## TASK GOAL
All lines in the data bearing the string "isAutoSubmit" should be identified and copied.

-=-=-

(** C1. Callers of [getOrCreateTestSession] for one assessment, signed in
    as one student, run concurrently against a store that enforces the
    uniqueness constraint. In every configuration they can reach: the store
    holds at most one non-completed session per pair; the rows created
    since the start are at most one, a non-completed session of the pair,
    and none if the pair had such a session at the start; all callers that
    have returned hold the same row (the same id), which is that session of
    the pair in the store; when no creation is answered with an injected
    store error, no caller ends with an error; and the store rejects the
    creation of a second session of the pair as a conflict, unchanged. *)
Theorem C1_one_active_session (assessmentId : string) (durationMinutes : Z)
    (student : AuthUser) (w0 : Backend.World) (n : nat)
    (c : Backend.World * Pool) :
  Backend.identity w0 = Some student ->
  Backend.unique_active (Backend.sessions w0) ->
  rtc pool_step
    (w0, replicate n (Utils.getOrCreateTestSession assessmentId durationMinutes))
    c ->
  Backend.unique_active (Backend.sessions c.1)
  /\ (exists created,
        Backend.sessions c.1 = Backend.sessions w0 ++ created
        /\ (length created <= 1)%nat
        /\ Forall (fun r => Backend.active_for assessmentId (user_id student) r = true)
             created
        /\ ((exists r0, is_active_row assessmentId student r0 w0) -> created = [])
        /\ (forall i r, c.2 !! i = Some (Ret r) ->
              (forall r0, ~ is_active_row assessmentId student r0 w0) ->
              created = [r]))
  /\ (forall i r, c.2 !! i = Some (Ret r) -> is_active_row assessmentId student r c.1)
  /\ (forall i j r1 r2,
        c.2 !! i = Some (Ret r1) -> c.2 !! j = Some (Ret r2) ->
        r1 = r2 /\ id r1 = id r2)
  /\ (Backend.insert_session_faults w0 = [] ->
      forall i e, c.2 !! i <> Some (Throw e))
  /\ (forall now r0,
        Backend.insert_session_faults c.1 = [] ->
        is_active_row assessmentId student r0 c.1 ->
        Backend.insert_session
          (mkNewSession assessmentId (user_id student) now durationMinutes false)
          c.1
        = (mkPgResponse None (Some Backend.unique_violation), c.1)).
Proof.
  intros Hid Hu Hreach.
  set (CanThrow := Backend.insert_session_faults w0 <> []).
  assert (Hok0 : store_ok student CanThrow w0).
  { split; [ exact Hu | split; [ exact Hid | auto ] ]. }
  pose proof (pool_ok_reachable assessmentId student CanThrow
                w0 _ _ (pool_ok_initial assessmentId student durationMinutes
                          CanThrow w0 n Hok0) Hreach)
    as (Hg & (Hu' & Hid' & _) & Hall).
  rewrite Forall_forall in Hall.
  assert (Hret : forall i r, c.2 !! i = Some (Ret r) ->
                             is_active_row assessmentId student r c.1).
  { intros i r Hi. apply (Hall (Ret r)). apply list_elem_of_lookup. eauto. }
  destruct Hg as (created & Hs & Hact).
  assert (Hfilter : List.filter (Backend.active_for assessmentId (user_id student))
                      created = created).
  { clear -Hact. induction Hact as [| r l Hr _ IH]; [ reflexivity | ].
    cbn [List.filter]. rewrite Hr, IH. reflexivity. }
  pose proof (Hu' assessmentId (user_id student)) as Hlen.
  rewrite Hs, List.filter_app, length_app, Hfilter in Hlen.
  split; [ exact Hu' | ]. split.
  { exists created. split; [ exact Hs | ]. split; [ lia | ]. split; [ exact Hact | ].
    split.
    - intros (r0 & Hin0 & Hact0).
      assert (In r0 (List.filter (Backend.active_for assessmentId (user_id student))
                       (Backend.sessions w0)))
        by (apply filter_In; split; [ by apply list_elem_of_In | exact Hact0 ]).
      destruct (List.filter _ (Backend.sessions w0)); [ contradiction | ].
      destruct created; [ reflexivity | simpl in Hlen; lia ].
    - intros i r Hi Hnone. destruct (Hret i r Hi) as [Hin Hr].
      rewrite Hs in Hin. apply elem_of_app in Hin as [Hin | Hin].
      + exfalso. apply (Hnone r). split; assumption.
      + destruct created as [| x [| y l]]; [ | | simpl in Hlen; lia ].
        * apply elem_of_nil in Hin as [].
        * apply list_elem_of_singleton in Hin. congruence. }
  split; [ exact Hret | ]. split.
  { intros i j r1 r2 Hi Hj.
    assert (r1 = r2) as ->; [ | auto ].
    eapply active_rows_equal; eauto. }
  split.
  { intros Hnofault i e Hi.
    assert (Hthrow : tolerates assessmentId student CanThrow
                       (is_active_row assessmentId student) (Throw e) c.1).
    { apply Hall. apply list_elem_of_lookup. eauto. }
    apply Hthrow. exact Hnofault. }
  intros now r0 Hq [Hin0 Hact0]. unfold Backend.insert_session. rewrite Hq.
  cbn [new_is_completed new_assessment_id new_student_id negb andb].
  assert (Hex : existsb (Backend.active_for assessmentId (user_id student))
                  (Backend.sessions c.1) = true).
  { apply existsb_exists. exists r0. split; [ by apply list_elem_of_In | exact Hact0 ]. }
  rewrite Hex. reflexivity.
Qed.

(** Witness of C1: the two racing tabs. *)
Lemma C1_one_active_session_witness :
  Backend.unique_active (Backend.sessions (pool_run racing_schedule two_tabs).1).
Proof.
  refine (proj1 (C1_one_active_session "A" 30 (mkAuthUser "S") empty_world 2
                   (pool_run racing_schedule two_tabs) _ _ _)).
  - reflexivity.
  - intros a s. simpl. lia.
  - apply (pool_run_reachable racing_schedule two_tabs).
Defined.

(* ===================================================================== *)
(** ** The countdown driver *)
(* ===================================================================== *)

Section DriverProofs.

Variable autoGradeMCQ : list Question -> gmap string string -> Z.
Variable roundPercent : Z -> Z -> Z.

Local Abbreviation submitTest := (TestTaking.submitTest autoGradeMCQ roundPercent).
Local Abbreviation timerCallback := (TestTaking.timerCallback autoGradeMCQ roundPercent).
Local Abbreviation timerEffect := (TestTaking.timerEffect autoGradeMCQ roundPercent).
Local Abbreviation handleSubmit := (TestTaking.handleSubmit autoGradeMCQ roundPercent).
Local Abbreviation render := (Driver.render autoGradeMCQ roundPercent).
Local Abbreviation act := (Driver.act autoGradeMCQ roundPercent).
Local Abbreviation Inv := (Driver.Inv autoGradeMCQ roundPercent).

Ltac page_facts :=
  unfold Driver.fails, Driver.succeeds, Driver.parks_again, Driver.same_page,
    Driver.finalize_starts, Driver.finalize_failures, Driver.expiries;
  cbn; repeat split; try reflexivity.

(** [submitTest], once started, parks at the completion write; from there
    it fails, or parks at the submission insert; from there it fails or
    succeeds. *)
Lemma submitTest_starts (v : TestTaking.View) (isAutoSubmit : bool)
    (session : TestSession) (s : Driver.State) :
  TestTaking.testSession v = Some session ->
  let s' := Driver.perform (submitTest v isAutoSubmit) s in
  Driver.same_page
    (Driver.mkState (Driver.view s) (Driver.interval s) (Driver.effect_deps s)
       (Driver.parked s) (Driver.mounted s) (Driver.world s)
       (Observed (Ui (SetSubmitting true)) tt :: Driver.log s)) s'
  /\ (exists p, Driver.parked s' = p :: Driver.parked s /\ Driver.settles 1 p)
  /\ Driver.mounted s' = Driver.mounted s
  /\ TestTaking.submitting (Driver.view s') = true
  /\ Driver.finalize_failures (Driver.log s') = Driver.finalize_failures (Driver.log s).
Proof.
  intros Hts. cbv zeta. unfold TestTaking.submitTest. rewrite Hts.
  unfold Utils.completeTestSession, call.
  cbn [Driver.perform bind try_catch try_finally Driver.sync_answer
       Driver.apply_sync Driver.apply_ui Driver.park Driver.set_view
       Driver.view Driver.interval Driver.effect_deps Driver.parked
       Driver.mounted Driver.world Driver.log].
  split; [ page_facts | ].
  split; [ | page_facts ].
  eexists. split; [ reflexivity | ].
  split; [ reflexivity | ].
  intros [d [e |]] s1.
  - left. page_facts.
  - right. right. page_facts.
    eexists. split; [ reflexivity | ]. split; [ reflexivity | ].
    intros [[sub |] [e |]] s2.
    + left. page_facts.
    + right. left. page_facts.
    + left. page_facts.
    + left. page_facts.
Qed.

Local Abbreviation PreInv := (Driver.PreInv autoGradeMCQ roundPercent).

-=-=-

## RESULT
Lemma submitTest_starts (v : TestTaking.View) (isAutoSubmit : bool)
  let s' := Driver.perform (submitTest v isAutoSubmit) s in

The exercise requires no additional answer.